Without pressure, many projects drift endlessly into the vague corporate space called 'next quarter.'
Key takeaway: Sustainable high performance requires a balance between flow and recovery periods.
Even elite athletes don’t sprint continuously.
How to Bring Stress Back Into Balance
Here are some practical ways to manage stress before it takes over.
1. Separate Real Problems from Imagined Problems
Stress loves ambiguity.
When your mind feels overloaded, everything can seem equally urgent. Write things down and figure out what the real issue is.
Ask:
What specifically is the problem?
What can I control?
What action can I take today?
Getting clear on the problem can ease anxiety faster than you might expect.
2. Protect Sleep Like It’s Part of the Project Plan
Because it is.
Poor sleep makes you more reactive and less able to think clearly. Not getting enough rest hurts your focus, memory, and decision-making.
When stress rises, sleep is usually the first thing sacrificed.
Ironically, sleep is what you need most.
3. Watch for “Fake Urgency.”
Not everything marked urgent is important.
Some people create pressure because they’re disorganized. Others do it because anxiety spreads quickly through teams.
Early in my career, I treated every deadline as an emergency. I thought the best project managers were the ones who could constantly operate under pressure. Over time, I realized that teams don't perform at their best when everything is urgent. They perform best when they can distinguish genuine priorities from noise.

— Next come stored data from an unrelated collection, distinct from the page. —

(** * A contact book with birthdays: the validated fields, the record, the
    address book and the command handlers of [2_task.py], embedded in Rocq.

    Python values are modelled as follows.
    - [str] is a sequence of Unicode code points ([list N]); literals are
      written [py "..."], which decodes the UTF-8 bytes of the literal.
    - An exception is a value of [exn]; code that may raise returns
      [exn + A], and a method that may raise after it has changed [self]
      is a state transformer that hands the state back in both cases.
    - [datetime.date] is a record of three integers with the arithmetic of
      the proleptic Gregorian calendar.
    - What the interpreter brings along and the repository does not contain
      (the Unicode character database, the C library's [strftime] for years
      below 1000) is gathered in the class [Runtime]. *)

From Stdlib Require Import String Ascii ZArith Lia.
From stdpp Require Import base decidable option list numbers.

#[local] Open Scope N_scope.

(** ** Strings *)

Abbreviation str := (list N).

(** One step of UTF-8 decoding per leading byte; a truncated sequence ends
    the text (the literals of this file are all well formed). *)
Fixpoint utf8_decode (bs : list N) : str :=
  match bs with
  | [] => []
  | b0 :: r0 =>
      if b0 <? 128 then b0 :: utf8_decode r0
      else match r0 with
           | [] => []
           | b1 :: r1 =>
               if b0 <? 224 then (b0 mod 32 * 64 + b1 mod 64) :: utf8_decode r1
               else match r1 with
                    | [] => []
                    | b2 :: r2 =>
                        if b0 <? 240
                        then (b0 mod 16 * 4096 + b1 mod 64 * 64 + b2 mod 64)
                               :: utf8_decode r2
                        else match r2 with
                             | [] => []
                             | b3 :: r3 =>
                                 (b0 mod 8 * 262144 + b1 mod 64 * 4096
                                  + b2 mod 64 * 64 + b3 mod 64)
                                   :: utf8_decode r3
                             end
                    end
           end
  end.

Definition py (s : String.string) : str :=
  utf8_decode (map Ascii.N_of_ascii (String.list_ascii_of_string s)).
Arguments py : simpl never.

(** [a + b] on strings, and [sep.join(xs)]. *)
Definition join (sep : str) (xs : list str) : str :=
  match xs with
  | [] => []
  | x :: rest => x ++ concat (map (fun y => sep ++ y) rest)
  end.

(** ** What the interpreter supplies *)

(** [to_decimal] and [to_digit] are CPython's [Py_UNICODE_TODECIMAL] and
    [Py_UNICODE_TODIGIT] on the code points from 128 on: the value of a
    character of category Nd, respectively of a character with a digit
    value (the decimals and, among others, the superscript digits).
    [strftime_Y_short] is what the platform's [strftime] prints for [%Y]
    when the year is below 1000 (zero padded to four places on some
    platforms, unpadded on others). *)
Class Runtime := {
  to_decimal : N → option N;
  to_digit : N → option N;
  strftime_Y_short : Z → str
}.

Definition ascii_digit (c : N) : bool := (48 <=? c) && (c <=? 57).

(** The decimal value of a character, [None] when it has none. *)
Definition decimal_value {rt : Runtime} (c : N) : option N :=
  if c <? 128 then (if ascii_digit c then Some (c - 48) else None)
  else to_decimal c.

(** [Py_UNICODE_ISDIGIT]. *)
Definition char_isdigit {rt : Runtime} (c : N) : bool :=
  if c <? 128 then ascii_digit c else bool_decide (is_Some (to_digit c)).

(** [str.isdigit()]: every character is a digit and there is at least one. *)
Definition isdigit {rt : Runtime} (s : str) : bool :=
  forallb char_isdigit s && negb (bool_decide (s = [])).

(** [len(s)]. *)
Definition len {A} (s : list A) : Z := Z.of_nat (length s).

(** ** Exceptions and results *)

Inductive exn :=
| ValueError (msg : str)
| NumberVerificationError (msg : str)
| IndexError (msg : str)
| TypeError (msg : str)
| KeyError (msg : str).

(** [str(e)]: [NumberVerificationError.__init__] stores its message and
    passes it to [Exception.__init__], so all five print their message
    ([KeyError] prints the [repr] of its key, which [msg] stands for). *)
Definition str_of_exn (e : exn) : str :=
  match e with
  | ValueError m | NumberVerificationError m | IndexError m
  | TypeError m | KeyError m => m
  end.

Definition result (A : Type) : Type := exn + A.
Definition ok {A} (a : A) : result A := inr a.
Definition raise {A} (e : exn) : result A := inl e.

(** ** Fields *)

Module Name.
Record t := mk { value : str }.

(** [if not value: raise ValueError(...)]; a string is false when empty. *)
Definition __init__ (value : str) : result t :=
  if bool_decide (value = []) then raise (ValueError (py "Name cannot be empty"))
  else ok (mk value).
End Name.

Module Phone.
Record t := mk { value : str }.

Definition __init__ {rt : Runtime} (value : str) : result t :=
  if negb (isdigit value) || negb (len value =? 10)%Z
  then raise (NumberVerificationError
                (py "Phone number must contain exactly 10 digits"))
  else ok (mk value).
End Phone.

(** ** [datetime.date] *)

#[local] Open Scope Z_scope.

(** Decimal rendering of an integer, as [%d] and [str(int)] print it. *)
Fixpoint str_of_uint (u : Decimal.uint) : str :=
  match u with
  | Decimal.Nil => []
  | Decimal.D0 r => 48%N :: str_of_uint r
  | Decimal.D1 r => 49%N :: str_of_uint r
  | Decimal.D2 r => 50%N :: str_of_uint r
  | Decimal.D3 r => 51%N :: str_of_uint r
  | Decimal.D4 r => 52%N :: str_of_uint r
  | Decimal.D5 r => 53%N :: str_of_uint r
  | Decimal.D6 r => 54%N :: str_of_uint r
  | Decimal.D7 r => 55%N :: str_of_uint r
  | Decimal.D8 r => 56%N :: str_of_uint r
  | Decimal.D9 r => 57%N :: str_of_uint r
  end.

Definition str_of_int (z : Z) : str :=
  match z with
  | Z0 => py "0"
  | Zpos p => str_of_uint (Pos.to_uint p)
  | Zneg p => 45%N :: str_of_uint (Pos.to_uint p)
  end.

(** The digit character of a value below ten. *)
Definition digit_char (z : Z) : N := Z.to_N (48 + z).

(** [%02d] and [%04d] on a value that fits the width. *)
Definition pad2 (z : Z) : str := [digit_char (z / 10); digit_char (z mod 10)].
Definition pad4 (z : Z) : str :=
  [digit_char (z / 1000); digit_char (z / 100 mod 10);
   digit_char (z / 10 mod 10); digit_char (z mod 10)].

Module date.
Record t := mk { year : Z; month : Z; day : Z }.

Definition MINYEAR : Z := 1.
Definition MAXYEAR : Z := 9999.

Definition _is_leap (year : Z) : bool :=
  (year mod 4 =? 0) && (negb (year mod 100 =? 0) || (year mod 400 =? 0)).

(** The table [_DAYS_IN_MONTH], indexed from 1. *)
Definition _DAYS_IN_MONTH (month : Z) : Z :=
  match month with
  | 1 => 31 | 2 => 28 | 3 => 31 | 4 => 30 | 5 => 31 | 6 => 30
  | 7 => 31 | 8 => 31 | 9 => 30 | 10 => 31 | 11 => 30 | 12 => 31
  | _ => -1
  end.

(** The table [_DAYS_BEFORE_MONTH]: the days of a common year that
    precede the first of the month. *)
Definition _DAYS_BEFORE_MONTH (month : Z) : Z :=
  match month with
  | 1 => 0 | 2 => 31 | 3 => 59 | 4 => 90 | 5 => 120 | 6 => 151
  | 7 => 181 | 8 => 212 | 9 => 243 | 10 => 273 | 11 => 304 | 12 => 334
  | _ => -1
  end.

Definition _days_before_year (year : Z) : Z :=
  let y := year - 1 in y * 365 + y / 4 - y / 100 + y / 400.

Definition _days_in_month (year month : Z) : Z :=
  if (month =? 2) && _is_leap year then 29 else _DAYS_IN_MONTH month.

Definition _days_before_month (year month : Z) : Z :=
  _DAYS_BEFORE_MONTH month + (if (2 <? month) && _is_leap year then 1 else 0).

Definition _ymd2ord (year month day : Z) : Z :=
  _days_before_year year + _days_before_month year month + day.

(** The constructor [date(year, month, day)] with its range checks. *)
Definition new (year month day : Z) : result t :=
  if negb ((MINYEAR <=? year) && (year <=? MAXYEAR))
  then raise (ValueError (py "year " ++ str_of_int year ++ py " is out of range"))
  else if negb ((1 <=? month) && (month <=? 12))
  then raise (ValueError (py "month must be in 1..12"))
  else if negb ((1 <=? day) && (day <=? _days_in_month year month))
  then raise (ValueError (py "day is out of range for month"))
  else ok (mk year month day).

(** [d.replace(year=y)] builds a new date from the changed fields, so it
    raises where the constructor does. *)
Definition replace_year (d : t) (y : Z) : result t := new y (month d) (day d).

Learn to pause before absorbing someone else’s panic.
Having a calm person in a chaotic meeting is extremely valuable.
4. Build Recovery Into High-Pressure Work
After major deadlines or intense delivery periods, teams need decompression time.
The Innovation Jam was successful because the stress participants experienced was perceived as manageable and helpful to achievement, aligning with the concept of challenge stress as described in recent research.
But keeping that pace for weeks at a time eventually led me to feeling burned out.
5. Focus on Shared Purpose
Teams handle pressure better when they understand:
Why the work matters
What success looks like
Who is responsible for what
Having a clear purpose changes how pressure feels.
Confusion only makes pressure feel worse.
The Truth About Stress
Stress is neither inherently good nor bad.
Sometimes, stress helps you achieve something meaningful. It sharpens your focus, brings teams together, and drives growth. At times, stress is a warning signal that systems, communication, expectations, or boundaries are breaking down.
The goal is not to eliminate stress entirely.
The goal is to recognize which type of stress you're experiencing.
After the Innovation Jam, I noticed that my concentration dropped for several days. I had achieved a great result, but I underestimated how much recovery my mind needed afterward. So be ready to give yourself a break.
Lean into the kind of stress that energizes you, sharpens your focus, builds teamwork, and drives momentum. But pay attention when pressure starts creating exhaustion, confusion, or fear. Those are signals that something needs to change.
And if you ever find yourself awake at 2 am on a global project call, eating vending machine snacks while trying to coordinate innovation across three continents, just make sure the coffee is good.